PV Segment: Overall, PV volume grew by 15% YoY (up 1% MoM) to 2,88,369 units due to better semiconductor supply on YoY basis, new launches and decent retail sales in marriage season. UV sales grew by 34% YoY (up 5% MoM), led by a higher production of new models by key OEMs. While MPV volume grew by 19% YoY (up 22% MoM), PC sales decreased by 3% YoY (down 4% MoM) in May'23. Due to supply mis match and high demand, waiting period for most products still remain high.

Scooter & Motorcycle Segment: Scooter sales grew by 12% YoY (down 4% MoM), motorcycle sales grew by 21% YoY (up 18% MoM). Overall, domestic 2W volume grew by 17% YoY (up 10% MoM). Moped sales increased by 2% YoY (up 3% MoM). Further, 2W production was 1% lower than the sales in May'23. Overall, two-wheeler sales improved on a low base and due to bit of rural recovery and decent urban sales.

3W Segment: Domestic 3W sales increased by strong 70% YoY (up 14% MoM) to 48,732 units on a low base. 3W passenger carriers' sales volume grew by 91% YoY (up 12% MoM), while 3W goods carriers' sales volume grew by 8% YoY (up 40% MoM) in May'23.

CV Segment: SIAM has stopped reporting the monthly CV volume performance since the beginning of FY21 due to unavailability of monthly CV volume data of select OEMs, and hence reports a quarterly volume performance. Thus, we analyse the data on a quarterly basis.

Exports: Overall, exports declined by 22% YoY (up 5% MoM) to 3,39,132 units in May'23. PV exports decreased by 6% YoY (up 30% MoM), while 3W exports decreased by 7% YoY (up 11% MoM).

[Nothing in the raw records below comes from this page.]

Lemma locate_after_write (w w' : world) (path : string) (doc : value) :
  write_document w path doc = (w', Ok tt) →
  ∃ p, locate w' path = Ok p ∧ node_at w' p = Some (File doc).
Proof.
  unfold write_document, locate.
  destruct (String.eqb path "") eqn:Hpath; [done|].
  destruct (walk w path (start_of w path) (split_sep path)) as [p|e] eqn:Hwalk;
    [|done].
  assert (Hroot : node_at w p ≠ Some Dir → p ≠ []) by (by intros ? ->).
  destruct (node_at w p) as [[|content]|] eqn:Hp; [done| |].
  all: intros [= <-]; exists p; simpl.
  all: change (start_of _ path) with (start_of w path).
  all: rewrite (walk_after_write w path doc _ _ p Hwalk) by congruence.
  all: split; [done|]; rewrite node_at_insert_eq; [done|by apply Hroot].
Qed.

(** A file that was written can be written again, and then holds the later
    document. *)
Lemma write_again (w w1 : world) (path : string) (d1 d2 : value) :
  write_document w path d1 = (w1, Ok tt) →
  ∃ w2, write_document w1 path d2 = (w2, Ok tt)
        ∧ read_document w2 path = Ok d2.
Proof.
  intros Hw. destruct (locate_after_write _ _ _ _ Hw) as (p & Hloc & Hnode).
  assert (Hw2 : write_document w1 path d2
                = (World (<[p := File d2]> (fs w1)) (cwd w1), Ok tt)).
  { unfold write_document. by rewrite Hloc, Hnode. }
  eexists. split; [exact Hw2|]. by apply read_after_write in Hw2.
Qed.

Lemma write_lines_dicts (dicts : list dict) (lines : list value) :
  write_lines (VDict <$> dicts) lines = (lines ++ (formatted <$> dicts), Ok tt).
Proof.
  revert lines. induction dicts as [|d dicts IH]; intros lines; simpl.
  - by rewrite app_nil_r.
  - by rewrite IH, <- app_assoc.
Qed.

Lemma write_lines_stops (good : list dict) (bad : value) (rest lines : list value) :
  (∀ d, bad ≠ VDict d) →
  write_lines ((VDict <$> good) ++ bad :: rest) lines
  = (lines ++ (formatted <$> good), Raise (AttributeError "get")).
Proof.
  intros Hbad. revert lines.
  induction good as [|d good IH]; intros lines; simpl.
  - rewrite app_nil_r. destruct bad; try done. by destruct (Hbad d).
  - by rewrite IH, <- app_assoc.
Qed.

(** X8: the conversational [train] leaves the file system alone unless
    [prepare_for_finetuning] is passed and truthy.  When it is, and the
    export directory can be made and the file opened, records that are all
    dicts are exported one per record, in order, with [user] and
    [assistant] defaulting to the empty string; a record that is not a dict
    raises [AttributeError] and leaves in the file the records written
    before it. *)
Theorem train_exports_finetuning_data (self : t) (training_data : list value)
    (kwargs : dict) (w : world) :
  (truthy (get_or kwargs "prepare_for_finetuning" (VBool false)) = false →
   train self training_data kwargs w = (w, Ok tt))
  ∧ (∀ w1 w2,
       truthy (get_or kwargs "prepare_for_finetuning" (VBool false)) = true →
       makedirs w "data/training" = (w1, Ok tt) →
       write_document w1 output_file (VList []) = (w2, Ok tt) →
       (∀ dicts, training_data = VDict <$> dicts →
          ∃ w3, train self training_data kwargs w = (w3, Ok tt)
                ∧ read_document w3 output_file
                  = Ok (VList (formatted <$> dicts)))
       ∧ (∀ good bad rest,
            training_data = (VDict <$> good) ++ bad :: rest →
            (∀ d, bad ≠ VDict d) →
            ∃ w3, train self training_data kwargs w
                  = (w3, Raise (AttributeError "get"))
                  ∧ read_document w3 output_file
                    = Ok (VList (formatted <$> good)))).
Proof.
  unfold train. split; [by intros ->|].
  intros w1 w2 -> Hmk Hopen. unfold _prepare_finetuning_data.
  change (dirname output_file) with "data/training". rewrite Hmk, Hopen.
  split.
  - intros dicts ->. rewrite write_lines_dicts. simpl.
    destruct (write_again _ _ _ _ (VList (formatted <$> dicts)) Hopen)
      as (w3 & -> & Hread).
    by exists w3.
  - intros good bad rest -> Hbad. rewrite (write_lines_stops _ _ _ _ Hbad).
    simpl.
    destruct (write_again _ _ _ _ (VList (formatted <$> good)) Hopen)
      as (w3 & -> & Hread).
    by exists w3.
Qed.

Motorcycle exports decreased by 32% YoY (up 5% MoM) in May'23. Higher inflationary pressure, weakening demand, currency devaluation in few countries and issue of availability of currency (USD) impacted exports sales, it is expected to improve steadily in FY24.

Inventory: In the PV segment, inventory increased at the company level, as production was 1% higher than the sales volume. In the 2W segment, inventory decreased at the company level, as production was 1% lower than the sales volume.

Our View:

We expect the automobile industry to witness a steady volume improvement across segments in FY24 on the back of expected rural recovery ahead, supported by healthy agri output in Kharif season. As per latest IMD forecast, monsoon would be normal in 2023, despite ElNino effect, which indicates ElNino impact would be much lower than earlier anticipation. This is positive development for Automobile sector, specifically for rural products. We expect continuous improvement in the semiconductor supply helping better PV and EV production ahead. We believe the CV segment would peak out during FY24-mid, while within this segment, M&HCV Bus segment would stage a strong volume with healthy double-digit YoY growth in FY24E. We expect cyclical down turn for M&HCVs and expect double digit decline for the industry in FY25. Overall, we remain constructive on the automobile sector. We expect near term pressure on exports to continue, barring some improvement due to currency devaluation in most exports markets. We have seen positive impact of volume recovery and commodity cost deflation on auto makers' profitability in 4QFY23, while there would be sequential improvement in coming quarters due to lag effect of lower commodity cost benefit and lower energy cost. We believe that gradual price hike, volume recovery and softening commodity prices would improve operating margins in FY24. We remain constructive on tyre sector amid falling raw material prices and likely healthy margins ahead. In case of any major adverse development on 2023 monsoon or climatic condition, which may impact rural economy and automobile consumption going forward, industry performance may get impacted. Therefore, we would monitor the situation closely.